Se a palavra de Deus é a autoridade máxima de fé e prática, é desejável que perguntemos a razão dos protestantes reformados serem inclinados a não serem pacifistas. Mesmo que minhas respostas sobre um assunto tão vasto não vá além das tentativas, eu arrisco duas razões principais: uma admirável e, outra problemática.
Abordagem bíblica
A primeira razão é que os cristãos reformados tradicionalmente são cautelosos em realçar qualquer passagem da Escritura isoladamente, e são inclinados a ler (mesmo de forma imperfeita) a Bíblia como um todo. Cristãos pacifistas são, às vezes, como eles mesmos confessam, leitores do tipo “ênfase em vermelho”, versões bíblicas que dão destaque aos ensinos de Jesus no campo da ética. Por vezes, isso implica, até involuntariamente, que outras passagens da Escritura – como a história das guerras dos israelitas contra os cananeus – não tenham necessariamente a mesma autoridade que os demais ensinos de Jesus.
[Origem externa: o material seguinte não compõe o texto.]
(** The item that comes next is not in the destination. *)
Lemma item_new ns d s i n l x : copy_state ns d s -> ns !! i = Some n -> items !! i = Some l -> l !! n = Some x ->
  x.1 ∉ (r_ID <$> db_rows d) /\ item_key x ∉ a_keys s.
Proof.
  intros Hcs Hn Hl Hx. pose proof (copied_step _ _ _ _ _ _ Hn Hl Hx) as Hp. pose proof (copied_sub (<[i := S n]> ns) items) as Hsub. rewrite Hp in Hsub.
  rewrite <- (numbered_fst _ _ (cs_rep _ _ _ Hcs)), <- (numbered_keys _ _ (cs_rep _ _ _ Hcs)), (cs_items _ _ _ Hcs).
  destruct Hitems as [H1 H2 _]. split.
  - apply (fmap_submseteq fst) in Hsub. eapply submseteq_Permutation in Hsub as [k Hk]. rewrite Hk in H1. apply NoDup_app in H1 as [H1 _]. by apply NoDup_cons in H1 as [? _].
  - apply (fmap_submseteq item_key) in Hsub. eapply submseteq_Permutation in Hsub as [k Hk]. rewrite Hk in H2. apply NoDup_app in H2 as [H2 _]. by apply NoDup_cons in H2 as [? _].
Qed.
Lemma item_range i l n x : items !! i = Some l -> l !! n = Some x -> 0 < x.1 < 2 ^ 63.
Proof.
  intros Hl Hx. eapply (proj1 (Forall_forall _ _) (di_range _ Hitems)). apply list_elem_of_In, in_concat. exists l.
  rewrite <- !list_elem_of_In. split; by eapply list_elem_of_lookup_2.
Qed.
Lemma state_step ns d s i n l x d' s' : copy_state ns d s -> ns !! i = Some n -> items !! i = Some l -> l !! n = Some x ->
  represents d' s' -> a_archived s' = a_archived s -> numbered d' s' ≡ₚ x :: numbered d s ->
  db_metadata d' = <[cursor_key i := strconv_Itoa x.1]> (db_metadata d) -> copy_state (<[i := S n]> ns) d' s'.
Proof.
  intros Hcs Hn Hl Hx Hrep Ha Hnum Hm. split; [done| | | |].
  - rewrite Ha. apply Hcs.
  - by rewrite Hnum, (cs_items _ _ _ Hcs), (copied_step _ _ _ _ _ _ Hn Hl Hx).
  - rewrite length_insert. apply Hcs.
  - intros j m k Hj Hk. rewrite Hm. destruct (decide (j = i)) as [->|Hne].
    + rewrite lookup_insert_eq. rewrite list_lookup_insert_eq in Hj by (by eapply lookup_lt_Some). injection Hj as <-.
      assert (k = l) as -> by congruence. right. by exists n, x.
    + rewrite lookup_insert_ne by (intros ?%cursor_key_inj; congruence). rewrite list_lookup_insert_ne in Hj by done. by eapply cs_cursors.
Qed.
Lemma state_complete ns d s i l : copy_state ns d s -> ns !! i = Some (length l) -> items !! i = Some l -> copy_state ns (set_meta (cursor_key i) "complete" d) s.
Proof.
  intros Hcs Hn Hl. split; try apply Hcs; [by apply set_meta_represents, Hcs|]. intros j m k Hj Hk. cbn. destruct (decide (j = i)) as [->|Hne].
  - rewrite lookup_insert_eq. assert (k = l) as -> by congruence. left. split; [done|congruence].
  - rewrite lookup_insert_ne by (intros ?%cursor_key_inj; congruence). by eapply cs_cursors.
Qed.
(* ===== verification/Config.v ===== *)
(** * Config: the configuration of the node (internal/config/config.go)

    The structs with their JSON form, the defaults, the validation of the storage
    settings, loading and saving the YAML file, and the command line, which
    overrides the file. *)

From S2P Require Import Prelude GoStrings GoNet Events Json AnyJson Codec EventJson Content Queue EventQueue Shard Archive Maintain Detector IntelStore.

Definition jint32 : jtype Z := mkJtype _ (range_codec (- 2 ^ 31) (2 ^ 31 - 1)) _ (range_codec_ok _ _) _.

(** ** The structs *)

Record StorageConfig := mkStorageConfig {
  sc_Backend : string;
  sc_ArchiveDir : string;
  sc_ArchiveAfterHours : Z;
  sc_MaintenanceIntervalSec : Z;
  sc_ArchiveBatchSize : Z;
  sc_HighWaterBytes : Z;
  sc_LowWaterBytes : Z;
  sc_MinFreeBytes : Z;
  sc_Shards : Z
}.
#[global] Instance settable_StorageConfig : Settable StorageConfig := fun r =>
  mkStorageConfig (sc_Backend r) (sc_ArchiveDir r) (sc_ArchiveAfterHours r) (sc_MaintenanceIntervalSec r) (sc_ArchiveBatchSize r) (sc_HighWaterBytes r) (sc_LowWaterBytes r) (sc_MinFreeBytes r) (sc_Shards r).
Definition zero_StorageConfig : StorageConfig := mkStorageConfig "" "" 0 0 0 0 0 0 0.
#[global] Instance StorageConfig_eq_dec : EqDecision StorageConfig.
Proof. solve_decision. Defined.
Definition fields_StorageConfig : list (field StorageConfig) := [
  req "backend" jstring sc_Backend;
  req "archive_dir" jstring sc_ArchiveDir;
  req "archive_after_hours" jint64 sc_ArchiveAfterHours;
  req "maintenance_interval_sec" jint64 sc_MaintenanceIntervalSec;
  req "archive_batch_size" jint64 sc_ArchiveBatchSize;
  req "high_water_bytes" jint64 sc_HighWaterBytes;
  req "low_water_bytes" jint64 sc_LowWaterBytes;
  req "min_free_bytes" juint64 sc_MinFreeBytes;
  req "shards" jint64 sc_Shards
].
Lemma spec_StorageConfig : struct_spec fields_StorageConfig zero_StorageConfig.
Proof. struct_by_fields. Qed.

Record NodeConfig := mkNodeConfig {
  nc_DeviceID : string;
  nc_ManagementURL : string;
  nc_APIKey : string;
  nc_HomeNet : list string
}.
#[global] Instance settable_NodeConfig : Settable NodeConfig := fun r =>
  mkNodeConfig (nc_DeviceID r) (nc_ManagementURL r) (nc_APIKey r) (nc_HomeNet r).
Definition zero_NodeConfig : NodeConfig := mkNodeConfig "" "" "" [].
Definition fields_NodeConfig : list (field NodeConfig) := [
  req "device_id" jstring nc_DeviceID;
  req "management_url" jstring nc_ManagementURL;
  req "api_key" jstring nc_APIKey;
  req "home_net" (jslice jstring) nc_HomeNet
].
Lemma spec_NodeConfig : struct_spec fields_NodeConfig zero_NodeConfig.
Proof. struct_by_fields. Qed.

Record CaptureConfig := mkCaptureConfig {
  cc_Interface : string;
  cc_PCAPFile : string;
  cc_BPFFilter : string;
  cc_Snaplen : Z;
  cc_Promiscuous : bool;
  cc_Workers : Z
}.
#[global] Instance settable_CaptureConfig : Settable CaptureConfig := fun r =>
  mkCaptureConfig (cc_Interface r) (cc_PCAPFile r) (cc_BPFFilter r) (cc_Snaplen r) (cc_Promiscuous r) (cc_Workers r).
Definition zero_CaptureConfig : CaptureConfig := mkCaptureConfig "" "" "" 0 false 0.
Definition fields_CaptureConfig : list (field CaptureConfig) := [
  req "interface" jstring cc_Interface;
  req "pcap_file" jstring cc_PCAPFile;
  req "bpf_filter" jstring cc_BPFFilter;
  req "snaplen" jint32 cc_Snaplen;
  req "promiscuous" jbool cc_Promiscuous;
  req "workers" jint64 cc_Workers
].
Lemma spec_CaptureConfig : struct_spec fields_CaptureConfig zero_CaptureConfig.
Proof. struct_by_fields. Qed.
Ao mesmo tempo que os cristãos reformados jamais aconselhariam negligenciar os ensinos de Jesus, rejeitam que algumas passagens da Escritura possuem certa precedência sobre outras, ou, que tais passagens sejam contraditórias. Portanto, por mais que seja difícil explicar, cristãos reformados já partem da premissa de que o ensino de Cristo sobre não retaliação de alguma forma está conectado aos israelitas passando ao fio da espada homens, mulheres e crianças. Dado que admitimos a perfeita inspiração das Escrituras, bem como a suficiência delas como guia nos caminhos de Deus, tal correta premissa é que de fato deve alicerçar nossa interpretação.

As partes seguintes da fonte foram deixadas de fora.